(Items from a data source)
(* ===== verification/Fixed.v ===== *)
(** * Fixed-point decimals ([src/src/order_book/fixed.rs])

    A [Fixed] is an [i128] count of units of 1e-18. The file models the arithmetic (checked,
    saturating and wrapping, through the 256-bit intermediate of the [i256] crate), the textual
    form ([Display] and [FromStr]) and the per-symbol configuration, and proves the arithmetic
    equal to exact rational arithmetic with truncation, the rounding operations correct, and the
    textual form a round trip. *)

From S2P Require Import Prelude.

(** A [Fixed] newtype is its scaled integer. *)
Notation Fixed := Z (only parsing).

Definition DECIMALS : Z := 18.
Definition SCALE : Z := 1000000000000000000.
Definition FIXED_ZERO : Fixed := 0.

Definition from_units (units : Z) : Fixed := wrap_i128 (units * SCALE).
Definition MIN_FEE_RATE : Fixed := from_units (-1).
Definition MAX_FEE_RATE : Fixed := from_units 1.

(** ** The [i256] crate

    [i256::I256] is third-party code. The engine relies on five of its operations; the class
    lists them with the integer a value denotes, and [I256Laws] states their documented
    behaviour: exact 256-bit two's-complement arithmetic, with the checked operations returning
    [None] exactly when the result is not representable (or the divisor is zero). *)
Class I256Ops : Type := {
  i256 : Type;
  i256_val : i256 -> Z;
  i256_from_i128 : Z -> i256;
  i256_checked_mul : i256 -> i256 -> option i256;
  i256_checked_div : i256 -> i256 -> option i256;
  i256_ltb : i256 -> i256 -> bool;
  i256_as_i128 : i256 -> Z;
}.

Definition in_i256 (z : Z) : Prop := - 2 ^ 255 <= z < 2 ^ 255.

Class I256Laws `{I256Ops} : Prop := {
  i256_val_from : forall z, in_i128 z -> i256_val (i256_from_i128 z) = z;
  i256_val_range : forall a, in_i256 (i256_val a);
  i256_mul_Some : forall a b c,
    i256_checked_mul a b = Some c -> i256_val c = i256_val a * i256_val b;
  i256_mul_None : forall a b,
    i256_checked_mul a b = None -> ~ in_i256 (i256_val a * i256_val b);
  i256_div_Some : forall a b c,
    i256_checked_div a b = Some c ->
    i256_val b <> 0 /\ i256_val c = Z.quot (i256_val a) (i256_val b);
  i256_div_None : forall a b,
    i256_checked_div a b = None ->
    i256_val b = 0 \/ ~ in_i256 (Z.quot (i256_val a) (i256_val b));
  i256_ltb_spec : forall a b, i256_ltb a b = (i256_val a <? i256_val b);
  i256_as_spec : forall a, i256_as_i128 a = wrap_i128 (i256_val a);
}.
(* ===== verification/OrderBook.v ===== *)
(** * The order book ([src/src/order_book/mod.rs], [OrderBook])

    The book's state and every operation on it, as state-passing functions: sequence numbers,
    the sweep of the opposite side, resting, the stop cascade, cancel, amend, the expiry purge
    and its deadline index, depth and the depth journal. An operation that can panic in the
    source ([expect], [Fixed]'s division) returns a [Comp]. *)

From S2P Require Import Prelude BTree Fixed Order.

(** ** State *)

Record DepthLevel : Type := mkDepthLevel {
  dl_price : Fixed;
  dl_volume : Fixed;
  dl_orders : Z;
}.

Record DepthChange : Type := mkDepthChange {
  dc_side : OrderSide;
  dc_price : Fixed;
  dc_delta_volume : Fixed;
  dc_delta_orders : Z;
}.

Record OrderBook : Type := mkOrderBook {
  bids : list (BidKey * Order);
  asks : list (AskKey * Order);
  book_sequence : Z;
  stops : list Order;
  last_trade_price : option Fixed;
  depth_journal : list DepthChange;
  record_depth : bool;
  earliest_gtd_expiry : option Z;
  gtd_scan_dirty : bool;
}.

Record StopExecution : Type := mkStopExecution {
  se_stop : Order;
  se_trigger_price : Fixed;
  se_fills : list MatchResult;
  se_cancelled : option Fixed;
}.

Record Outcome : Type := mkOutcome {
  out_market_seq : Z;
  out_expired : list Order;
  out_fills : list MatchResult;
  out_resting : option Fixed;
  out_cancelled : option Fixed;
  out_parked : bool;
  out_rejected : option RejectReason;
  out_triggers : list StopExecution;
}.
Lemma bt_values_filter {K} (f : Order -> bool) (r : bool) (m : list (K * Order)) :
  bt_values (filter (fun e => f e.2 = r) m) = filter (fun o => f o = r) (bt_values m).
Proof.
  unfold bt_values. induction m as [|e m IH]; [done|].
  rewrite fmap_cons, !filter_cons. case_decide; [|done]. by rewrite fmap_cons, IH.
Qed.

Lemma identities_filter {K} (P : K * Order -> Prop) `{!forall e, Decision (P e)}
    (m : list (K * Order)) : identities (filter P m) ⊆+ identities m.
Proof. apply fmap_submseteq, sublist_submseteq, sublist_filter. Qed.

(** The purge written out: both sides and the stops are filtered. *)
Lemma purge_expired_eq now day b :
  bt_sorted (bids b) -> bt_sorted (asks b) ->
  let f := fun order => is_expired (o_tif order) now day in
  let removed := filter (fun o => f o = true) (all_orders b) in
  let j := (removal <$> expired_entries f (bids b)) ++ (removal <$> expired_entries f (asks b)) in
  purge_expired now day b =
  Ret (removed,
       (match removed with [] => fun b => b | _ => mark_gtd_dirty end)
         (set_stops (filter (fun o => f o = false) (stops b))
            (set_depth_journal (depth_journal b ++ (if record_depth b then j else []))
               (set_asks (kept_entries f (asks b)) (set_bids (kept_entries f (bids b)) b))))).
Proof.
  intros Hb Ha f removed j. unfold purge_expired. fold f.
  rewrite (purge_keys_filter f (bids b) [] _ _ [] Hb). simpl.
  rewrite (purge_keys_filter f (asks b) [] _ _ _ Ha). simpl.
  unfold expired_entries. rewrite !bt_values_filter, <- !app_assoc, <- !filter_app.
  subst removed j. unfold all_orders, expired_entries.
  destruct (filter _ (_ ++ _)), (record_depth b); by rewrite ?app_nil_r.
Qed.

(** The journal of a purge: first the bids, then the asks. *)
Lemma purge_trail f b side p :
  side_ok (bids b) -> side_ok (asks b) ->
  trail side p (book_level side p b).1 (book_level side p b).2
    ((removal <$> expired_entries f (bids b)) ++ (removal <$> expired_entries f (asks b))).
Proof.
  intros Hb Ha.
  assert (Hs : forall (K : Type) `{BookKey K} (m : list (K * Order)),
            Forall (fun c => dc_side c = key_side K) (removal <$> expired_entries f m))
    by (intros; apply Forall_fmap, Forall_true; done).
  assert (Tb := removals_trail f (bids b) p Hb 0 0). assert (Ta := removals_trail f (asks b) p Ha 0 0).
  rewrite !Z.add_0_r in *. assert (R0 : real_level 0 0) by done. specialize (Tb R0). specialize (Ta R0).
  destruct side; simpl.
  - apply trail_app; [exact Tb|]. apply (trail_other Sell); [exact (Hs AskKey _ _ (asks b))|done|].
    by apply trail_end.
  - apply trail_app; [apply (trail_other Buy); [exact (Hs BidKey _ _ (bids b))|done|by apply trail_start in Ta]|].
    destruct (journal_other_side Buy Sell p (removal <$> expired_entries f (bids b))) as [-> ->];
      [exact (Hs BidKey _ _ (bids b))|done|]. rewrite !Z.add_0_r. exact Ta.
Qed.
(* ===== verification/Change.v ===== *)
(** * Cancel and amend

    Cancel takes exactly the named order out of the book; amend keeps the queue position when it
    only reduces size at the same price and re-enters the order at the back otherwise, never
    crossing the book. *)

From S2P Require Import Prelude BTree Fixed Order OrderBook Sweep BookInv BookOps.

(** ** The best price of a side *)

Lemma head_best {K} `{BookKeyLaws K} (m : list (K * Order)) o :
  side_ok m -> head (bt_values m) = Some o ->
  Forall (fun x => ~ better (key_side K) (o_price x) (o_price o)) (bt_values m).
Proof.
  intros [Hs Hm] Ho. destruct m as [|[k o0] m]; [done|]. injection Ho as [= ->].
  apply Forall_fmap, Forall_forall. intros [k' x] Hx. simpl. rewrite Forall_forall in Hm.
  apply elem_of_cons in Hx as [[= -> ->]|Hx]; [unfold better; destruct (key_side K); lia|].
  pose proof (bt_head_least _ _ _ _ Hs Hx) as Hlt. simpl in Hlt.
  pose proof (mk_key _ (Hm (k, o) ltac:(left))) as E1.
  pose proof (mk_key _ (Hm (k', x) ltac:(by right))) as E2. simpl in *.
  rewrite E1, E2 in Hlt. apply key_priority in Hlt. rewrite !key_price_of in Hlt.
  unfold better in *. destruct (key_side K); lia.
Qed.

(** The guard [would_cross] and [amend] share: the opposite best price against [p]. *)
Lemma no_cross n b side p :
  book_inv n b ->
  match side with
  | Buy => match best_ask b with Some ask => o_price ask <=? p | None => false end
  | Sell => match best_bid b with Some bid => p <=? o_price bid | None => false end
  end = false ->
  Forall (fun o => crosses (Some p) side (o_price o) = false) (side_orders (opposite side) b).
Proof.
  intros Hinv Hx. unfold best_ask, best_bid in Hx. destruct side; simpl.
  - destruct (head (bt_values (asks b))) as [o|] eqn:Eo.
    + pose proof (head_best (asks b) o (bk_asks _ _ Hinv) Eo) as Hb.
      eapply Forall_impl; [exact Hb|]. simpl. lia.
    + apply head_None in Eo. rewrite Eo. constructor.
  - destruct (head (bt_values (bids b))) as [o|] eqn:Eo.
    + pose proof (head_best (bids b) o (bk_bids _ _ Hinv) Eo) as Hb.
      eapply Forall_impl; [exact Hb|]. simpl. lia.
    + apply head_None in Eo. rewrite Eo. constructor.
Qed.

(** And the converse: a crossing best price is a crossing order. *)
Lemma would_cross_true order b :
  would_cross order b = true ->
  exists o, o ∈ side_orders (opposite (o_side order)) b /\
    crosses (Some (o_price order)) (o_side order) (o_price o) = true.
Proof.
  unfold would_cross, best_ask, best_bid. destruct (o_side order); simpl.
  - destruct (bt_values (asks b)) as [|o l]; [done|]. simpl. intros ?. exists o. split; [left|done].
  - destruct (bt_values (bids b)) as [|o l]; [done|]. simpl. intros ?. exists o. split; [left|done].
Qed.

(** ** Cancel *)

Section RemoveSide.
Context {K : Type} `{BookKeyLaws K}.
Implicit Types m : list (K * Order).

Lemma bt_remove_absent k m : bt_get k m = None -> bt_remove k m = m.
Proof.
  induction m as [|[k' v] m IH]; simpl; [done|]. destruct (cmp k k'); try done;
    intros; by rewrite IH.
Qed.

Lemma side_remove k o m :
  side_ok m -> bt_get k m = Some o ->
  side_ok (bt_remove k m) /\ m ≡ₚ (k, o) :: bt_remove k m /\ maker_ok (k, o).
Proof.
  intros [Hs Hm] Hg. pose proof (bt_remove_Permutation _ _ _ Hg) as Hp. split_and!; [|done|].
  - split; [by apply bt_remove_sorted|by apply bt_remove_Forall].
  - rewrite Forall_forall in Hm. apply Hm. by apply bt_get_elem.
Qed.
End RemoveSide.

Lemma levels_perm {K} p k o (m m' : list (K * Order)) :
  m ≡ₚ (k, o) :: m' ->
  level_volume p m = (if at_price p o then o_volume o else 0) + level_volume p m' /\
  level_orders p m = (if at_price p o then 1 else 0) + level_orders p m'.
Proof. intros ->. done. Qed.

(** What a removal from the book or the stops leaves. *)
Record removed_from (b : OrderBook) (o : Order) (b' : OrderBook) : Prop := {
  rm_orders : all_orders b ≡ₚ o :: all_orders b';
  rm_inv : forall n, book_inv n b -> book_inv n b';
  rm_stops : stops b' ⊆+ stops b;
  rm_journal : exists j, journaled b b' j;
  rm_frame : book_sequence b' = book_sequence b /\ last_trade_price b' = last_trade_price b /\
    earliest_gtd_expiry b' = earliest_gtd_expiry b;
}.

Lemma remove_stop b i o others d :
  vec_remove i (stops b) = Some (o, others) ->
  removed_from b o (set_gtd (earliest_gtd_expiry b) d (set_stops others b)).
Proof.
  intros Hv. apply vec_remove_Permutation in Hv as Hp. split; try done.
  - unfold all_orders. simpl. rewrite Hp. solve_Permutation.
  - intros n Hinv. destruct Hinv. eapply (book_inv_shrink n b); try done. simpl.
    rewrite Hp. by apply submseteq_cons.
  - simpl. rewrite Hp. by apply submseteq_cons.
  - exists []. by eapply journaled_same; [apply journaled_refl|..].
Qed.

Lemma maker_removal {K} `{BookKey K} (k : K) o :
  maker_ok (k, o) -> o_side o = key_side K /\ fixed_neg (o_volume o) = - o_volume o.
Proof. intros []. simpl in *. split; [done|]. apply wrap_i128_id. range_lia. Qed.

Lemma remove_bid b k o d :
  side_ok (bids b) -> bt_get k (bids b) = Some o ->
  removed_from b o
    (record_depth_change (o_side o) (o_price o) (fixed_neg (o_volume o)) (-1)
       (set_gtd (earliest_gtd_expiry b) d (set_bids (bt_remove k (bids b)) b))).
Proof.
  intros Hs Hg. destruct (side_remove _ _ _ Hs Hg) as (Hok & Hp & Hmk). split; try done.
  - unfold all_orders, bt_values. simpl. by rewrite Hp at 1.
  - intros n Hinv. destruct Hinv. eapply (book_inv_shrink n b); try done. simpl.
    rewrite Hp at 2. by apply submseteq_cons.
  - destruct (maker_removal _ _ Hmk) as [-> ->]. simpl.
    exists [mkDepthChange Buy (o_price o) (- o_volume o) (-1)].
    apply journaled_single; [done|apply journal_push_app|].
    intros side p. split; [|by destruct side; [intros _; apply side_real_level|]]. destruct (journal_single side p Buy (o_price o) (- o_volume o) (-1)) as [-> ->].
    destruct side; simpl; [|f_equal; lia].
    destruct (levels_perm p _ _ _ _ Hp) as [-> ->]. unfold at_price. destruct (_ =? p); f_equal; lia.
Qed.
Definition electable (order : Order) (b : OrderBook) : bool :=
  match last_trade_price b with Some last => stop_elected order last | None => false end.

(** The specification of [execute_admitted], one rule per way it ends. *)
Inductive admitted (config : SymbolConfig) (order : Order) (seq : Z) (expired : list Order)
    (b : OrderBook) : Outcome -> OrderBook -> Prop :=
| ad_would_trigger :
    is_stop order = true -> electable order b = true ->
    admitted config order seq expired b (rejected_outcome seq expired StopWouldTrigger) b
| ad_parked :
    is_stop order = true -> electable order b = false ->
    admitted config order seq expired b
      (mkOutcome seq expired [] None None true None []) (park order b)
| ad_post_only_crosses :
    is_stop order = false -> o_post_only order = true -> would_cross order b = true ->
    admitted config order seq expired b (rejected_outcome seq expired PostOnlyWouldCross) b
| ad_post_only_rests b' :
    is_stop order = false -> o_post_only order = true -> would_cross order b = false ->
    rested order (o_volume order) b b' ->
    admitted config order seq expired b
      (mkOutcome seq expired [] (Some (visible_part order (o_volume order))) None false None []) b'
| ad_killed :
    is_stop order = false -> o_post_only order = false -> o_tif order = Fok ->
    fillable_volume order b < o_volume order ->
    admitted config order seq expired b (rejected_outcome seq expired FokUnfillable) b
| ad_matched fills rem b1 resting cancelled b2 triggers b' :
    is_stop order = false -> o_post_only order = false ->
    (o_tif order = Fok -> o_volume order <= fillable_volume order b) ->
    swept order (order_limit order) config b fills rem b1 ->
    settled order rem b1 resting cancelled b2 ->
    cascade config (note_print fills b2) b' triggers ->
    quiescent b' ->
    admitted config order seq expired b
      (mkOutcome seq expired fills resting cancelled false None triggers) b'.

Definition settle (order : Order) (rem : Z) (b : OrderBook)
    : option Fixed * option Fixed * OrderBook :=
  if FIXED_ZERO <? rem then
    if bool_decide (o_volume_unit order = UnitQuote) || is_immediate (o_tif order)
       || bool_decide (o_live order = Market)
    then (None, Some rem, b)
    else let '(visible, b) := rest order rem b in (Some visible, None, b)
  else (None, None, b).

= What to work on =
Which lines above run from the one containing "(record_depth_change (o_side o)" down to the one containing "exists [mkDepthChange Buy"? Repeat exactly those, both ends included, and nothing else.

= Answer =
    (record_depth_change (o_side o) (o_price o) (fixed_neg (o_volume o)) (-1)
       (set_gtd (earliest_gtd_expiry b) d (set_bids (bt_remove k (bids b)) b))).
Proof.
  intros Hs Hg. destruct (side_remove _ _ _ Hs Hg) as (Hok & Hp & Hmk). split; try done.
  - unfold all_orders, bt_values. simpl. by rewrite Hp at 1.
  - intros n Hinv. destruct Hinv. eapply (book_inv_shrink n b); try done. simpl.
    rewrite Hp at 2. by apply submseteq_cons.
  - destruct (maker_removal _ _ Hmk) as [-> ->]. simpl.
    exists [mkDepthChange Buy (o_price o) (- o_volume o) (-1)].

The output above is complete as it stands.